Она в отчужденьи и в силе,
Ее чужелюбая власть привела —
К насильственной жаркой могиле.
…Я тяжкую память твою берегу —
Дичок, медвежонок, Миньона, —
Но мельниц колеса зимуют в снегу,
И стынет рожок почтальона.
И сразу же слова о свадьбе в «заресничной стране» приобрели окончательный — совершенно новый и зловещий — смысл.

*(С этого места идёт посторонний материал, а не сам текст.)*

Lemma inner_step_gradient_calls (s s' : state) (it : nat) :
  inner_step s it = Ok s' ->
  (gradient_calls (trace s) <= gradient_calls (trace s')
   <= (gradient_calls (trace s)).+1)%N.
Proof.
rewrite /inner_step; case: ifP => _; last by case=> <-; rewrite leqnn leqnSn.
move=> /update_stepP /= [_ _ _ _ ->].
by rewrite /gradient_calls -cats1 count_cat /= addn0 addn1 leqnSn leqnn.
Qed.

Lemma inner_loop_gradient_calls (js : seq nat) (s s' : state) :
  inner_loop s js = Ok s' ->
  (gradient_calls (trace s) <= gradient_calls (trace s')
   <= gradient_calls (trace s) + size js)%N.
Proof.
elim: js s => [s [<-]|j js IH s /=]; first by rewrite addn0 leqnn.
case e: inner_step => [s1|//] /= /IH /andP [lo hi].
have /andP [lo1 hi1] := inner_step_gradient_calls e.
rewrite (leq_trans lo1 lo) (leq_trans hi) //.
by rewrite addnS -addSn leq_add2r.
Qed.

Lemma loop_body_gradient_calls (i : N) (s : state) (so : state * double F) :
  loop_body i s = Ok so ->
  (gradient_calls (trace s) <= gradient_calls (trace so.1)
   <= gradient_calls (trace s) + numFunctions)%N.
Proof.
move=> /loop_bodyP [s1 /inner_loop_gradient_calls + ->].
rewrite size_iota /gradient_calls /= count_cat count_cat count_map_none //=.
by rewrite !addn0.
Qed.

Lemma passes_gradient_calls (k : nat) (i : N) (s : state) (o : double F)
    (so : state * double F) :
  passes k i s o = Ok so ->
  (gradient_calls (trace s) <= gradient_calls (trace so.1)
   <= gradient_calls (trace s) + k * numFunctions)%N.
Proof.
elim: k i s o => [i s o [<-]|k IH i s o /=]; first by rewrite mul0n addn0 leqnn.
case e: loop_body => [so1|//] /= /IH /andP [lo hi].
have /andP [lo1 hi1] := loop_body_gradient_calls e.
rewrite (leq_trans lo1 lo) (leq_trans hi) //.
by rewrite mulSn addnA leq_add2r.
Qed.

Lemma terminal_no_call (r : result) :
  gradient_calls [:: terminal_event r] = 0%N
  /\ evaluate_calls [:: terminal_event r] = 0%N.
Proof. by rewrite /terminal_event; case: (outcome r). Qed.



(** ** Further properties: the objective *)

Lemma dadd_nonfinite (a b : double F) :
  isnan (dadd a b) || isinf (dadd a b)
  = (isnan a || isinf a) || (isnan b || isinf b).
Proof. by case: a => [x|||]; case: b => [z|||]. Qed.

Lemma ddiv_size_nonfinite (a : double F) (n : nat) :
  (0 < n)%N ->
  isnan (ddiv_size a n) || isinf (ddiv_size a n) = isnan a || isinf a.
Proof. by case: n => // n _; case: a. Qed.

(** X5. The mean objective is NaN or infinite exactly when the value of
    some component is. *)
Theorem objective_nonfinite (x : mat) :
  (0 < numFunctions)%N ->
  isnan (objective x) || isinf (objective x)
  = has (fun i => isnan (Evaluate function x i)
                  || isinf (Evaluate function x i))
        (iota 0 numFunctions).
Proof.
move=> n_gt0; rewrite /objective ddiv_size_nonfinite //.
have -> : forall (l : seq nat) (a : double F),
    isnan (foldl (fun acc i => dadd acc (Evaluate function x i)) a l)
    || isinf (foldl (fun acc i => dadd acc (Evaluate function x i)) a l)
    = (isnan a || isinf a)
      || has (fun i => isnan (Evaluate function x i)
                       || isinf (Evaluate function x i)) l.
  elim=> [|i l IH] a /=; first by rewrite orbF.
  by rewrite IH dadd_nonfinite -!orbA.
by [].
Qed.

Lemma foldl_dadd_finite (x : mat) (v : nat -> F) (l : seq nat) (a : F) :
  (forall i, i \in l -> Evaluate function x i = Fin (v i)) ->
  foldl (fun acc i => dadd acc (Evaluate function x i)) (Fin a) l
  = Fin (a + \sum_(i <- l) v i).
Proof.
elim: l a => [|i l IH] a fin /=; first by rewrite big_nil addr0.
rewrite fin ?mem_head //= IH => [j lj|]; last by rewrite big_cons addrA.
by apply: fin; rewrite inE lj orbT.
Qed.

(** X6. When every component has a finite value the objective is their
    mean. *)
Theorem objective_mean (x : mat) (v : nat -> F) :
  (0 < numFunctions)%N ->
  (forall i, (i < numFunctions)%N -> Evaluate function x i = Fin (v i)) ->
  objective x
  = Fin ((\sum_(i < numFunctions) v i) / numFunctions%:R).
Proof.
move=> n_gt0 fin; rewrite /objective (@foldl_dadd_finite x v) => [i|].
  by rewrite mem_iota add0n /=; exact: fin.
by rewrite add0r sum_iota_ord; case: (numFunctions) n_gt0.
Qed.

(** ** Further properties: runs that cannot fail *)

Section Safe.

(** A property of the variables that lets every inner step succeed and that
    the steps and the log lines keep. *)
Variable P : state -> Prop.
Hypothesis P_step :
  forall s it, P s -> (it < numFunctions)%N ->
  exists2 s', inner_step s it = Ok s' & P s'.
Hypothesis P_emit :
  forall s es, gradient_calls es = 0%N -> P s -> P (emit s es).

Lemma safe_inner_loop (js : seq nat) (s : state) :
  (0 < numFunctions)%N -> P s ->
  exists2 s', inner_loop s js = Ok s' & P s'.
Proof.
move=> n_gt0; elim: js s => [|j js IH] s Ps /=; first by exists s.
have [s1 -> Ps1] := P_step Ps (selected_lt j n_gt0).
by rewrite bind_Ok; exact: IH.
Qed.

Lemma safe_loop_body (i : N) (s : state) :
  P s -> exists2 so, loop_body i s = Ok so & P so.1.
Proof.
move=> Ps; rewrite /loop_body.
have [s1 -> Ps1] : exists2 s', sweep s = Ok s' & P s'.
  rewrite /sweep; case: (posnP numFunctions) => [->|n_gt0]; first by exists s.
  exact: safe_inner_loop.
rewrite bind_Ok; eexists; first by reflexivity.
apply: P_emit Ps1.
by rewrite /gradient_calls count_cat count_map_none.
Qed.

Lemma safe_outer_loop (fuel : nat) (i : N) (s : state) (o : double F) :
  (i < SizeT.modulus)%num -> (maxIterations opt < SizeT.modulus)%num ->
  (N.to_nat (SizeT.distance i (maxIterations opt)) <= fuel)%N ->
  P s -> exists2 r, outer_loop fuel i s o = Ok r & P (final r).
Proof.
move=> + ltm; elim: fuel i s o => [|fuel IH] i s o lti.
  case: (N.eq_dec i (maxIterations opt)) => [->|ne].
    by rewrite outer_loop_done => _ Ps; eexists; [reflexivity|exact: P_emit].
  by rewrite (SizeTFacts.distance_incr lti ltm ne) N2Nat.inj_succ.
case: (N.eq_dec i (maxIterations opt)) => [->|ne].
  by rewrite outer_loop_done => _ Ps; eexists; [reflexivity|exact: P_emit].
rewrite (SizeTFacts.distance_incr lti ltm ne) N2Nat.inj_succ ltnS => le Ps.
rewrite outer_loop_next //; have [so -> Pso] := safe_loop_body i Ps.
rewrite bind_Ok; case: ifP => _.
  by eexists; [reflexivity|exact: P_emit].
case: ifP => _; first by eexists; [reflexivity|exact: P_emit].
exact: IH (SizeTFacts.incr_lt i) le Pso.
Qed.

Lemma safe_Optimize (x0 it0 : mat) (s0 : state) :
  (maxIterations opt < SizeT.modulus)%num ->
  initialize x0 it0 = Ok s0 -> P s0 ->
  exists2 r, Optimize x0 it0 = Ok r & P (final r).
Proof.
move=> ltm init Ps0; rewrite /Optimize init bind_Ok.
have lt1 : (1 < SizeT.modulus)%num by [].
exact: safe_outer_loop lt1 ltm (fuel_enough 1) Ps0.
Qed.

End Safe.

(** X7. A sweep over an idle memory, where no stored point differs from the
    iterate, changes nothing at all: no call, no write. *)
Theorem idle_sweep (s : state) : idle s -> sweep s = Ok s.
Proof.
move=> idle_s; rewrite /sweep.
case: (posnP numFunctions) => [->|n_gt0] //.
elim: (iota 0 _) => [|j js IH] //=.
by rewrite inner_step_skip ?bind_Ok // idle_s // selected_lt.
Qed.

(** X8. Started from the random point itself the optimizer never moves: the
    run returns, with the caller's iterate as it was and no gradient
    evaluation beyond the [numFunctions] of the initialization. *)
Theorem idle_run (x0 : mat) :
  (0 < numFunctions)%N -> (maxIterations opt < SizeT.modulus)%num ->
  exists2 r, Optimize x0 x0 = Ok r &
    [/\ iterate (final r) = x0,
        gradient_calls (trace (final r)) = numFunctions
      & idle (final r)].
Proof.
move=> n_gt0 ltm.
have [s0 init [hs _ _ _ [hi _]]] := initializeP x0 x0 n_gt0.
have [gr0 _ _] := initialize_counts init.
pose P (s : state) :=
  [/\ idle s, iterateVec s = vectorise x0
     & gradient_calls (trace s) = numFunctions].
have P_step s it : P s -> (it < numFunctions)%N ->
    exists2 s', inner_step s it = Ok s' & P s'.
  by move=> Ps lt_it; exists s => //; case: Ps => idle_s _ _;
     rewrite inner_step_skip // idle_s.
have P_emit s es : gradient_calls es = 0%N -> P s -> P (emit s es).
  move=> no_call [idle_s ei gr]; split=> //.
  by rewrite /gradient_calls emit_count -/(gradient_calls _) gr
             -/(gradient_calls es) no_call addn0.
have Ps0 : P s0 by split=> // i /hs [-> _ _]; rewrite hi.
have [r run [idle_r ei gr]] := safe_Optimize P_step P_emit ltm init Ps0.
by exists r => //; split=> //; rewrite /iterate ei vectoriseK.
Qed.


Lemma fuel_bound_pos : exists fuel, fuel_bound = fuel.+1.
Proof.
have : (0 < fuel_bound)%coq_nat.
  by rewrite /fuel_bound; have := SizeTFacts.modulus_gt1; lia.
by case: fuel_bound => [h|fuel _]; [lia|exists fuel].
Qed.


(** ** Further properties: sums of isotropic quadratics *)

Lemma vectoriseD (A1 A2 : mat) :
  vectorise (A1 + A2) = vectorise A1 + vectorise A2.
Proof. by rewrite /vectorise !linearD. Qed.

Lemma vectoriseZ (a : F) (A : mat) : vectorise (a *: A) = a *: vectorise A.
Proof. by rewrite /vectorise !linearZ. Qed.

Section Quadratic.

(** The components are [f_i x = |x - c_i|^2 / 2]. *)
Variable c : nat -> mat.
Hypothesis gradient_c : forall x i, Gradient function x i = x - c i.

Local Notation mean :=
  (vectorise ((numFunctions%:R)^-1 *: \sum_(i < numFunctions) c i)).

Lemma quadratic_initialize (x0 it0 : mat) (s : state) :
  initialize x0 it0 = Ok s -> quadratic_memory c s.
Proof.
move=> init; have n_gt0 := initialize_pos init.
have [s1 e1 [hs hg hB hu _]] := initializeP x0 it0 n_gt0.
move: init; rewrite e1 => -[<-]; split=> // [i /hs [] //|i /hs [-> _ ->]|].
  by rewrite vectoriseK.
rewrite hu /gVec hg -vectoriseB; congr vectorise.
rewrite (eq_bigr (fun i : 'I_numFunctions => x0 - c i)) => [i _|] //.
rewrite sumrB sumr_const card_ord scalerBr -scaler_nat scalerA.
by rewrite mulVf ?nat_unit // scale1r subKr.
Qed.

ОЛЬГА ВАКСЕЛЬ. ВОСПОМИНАНИЯ
Ирина Иванова. Предисловие публикатора
Воспоминания* [* Об истории возникновения «Воспоминаний» см.: От комментатора.] Ольги Александровны Ваксель публикуются по рукописи, хранящейся в музее Анны Ахматовой в Фонтанном доме (МА. Ф. 5. Оп. 1. Д. 204). В 2005 г. музеем у наследника О. Ваксель А.А. Смольевского была приобретена часть его архива — материалы, непосредственно относящиеся к Ольге Ваксель (109 единиц хранения).
В составе архива творческое наследие О. Ваксель представлено следующими материалами: двумя ранними стихотворными автографами, фрагментом прозаического произведения «Утро», посвященного сыну («посвящаю Аське», с датой — 6 октября 1932 г.), рукописными списками стихотворений, 12 графическими и двумя живописными работами. Также в собрании музея хранятся письма О. Ваксель разных лет, адресованные матери, отчиму, мужьям — А.Ф. Смольевскому и X. Вистендалю, 79 фотографий и негативов, ряд документов биографического характера, машинописные списки стихотворений и воспоминаний О.А. Ваксель, подготовленных для публикации А.А. Смольевским, и машинопись черновика его статьи «Осип Мандельштам и Ольга Ваксель — адресат его стихотворений».
Рукопись воспоминаний насчитывает 161 лист, или 312 страниц, текста, запись выполнена на разноформатной бумаге, разного качества (некоторые листы с водяными знаками).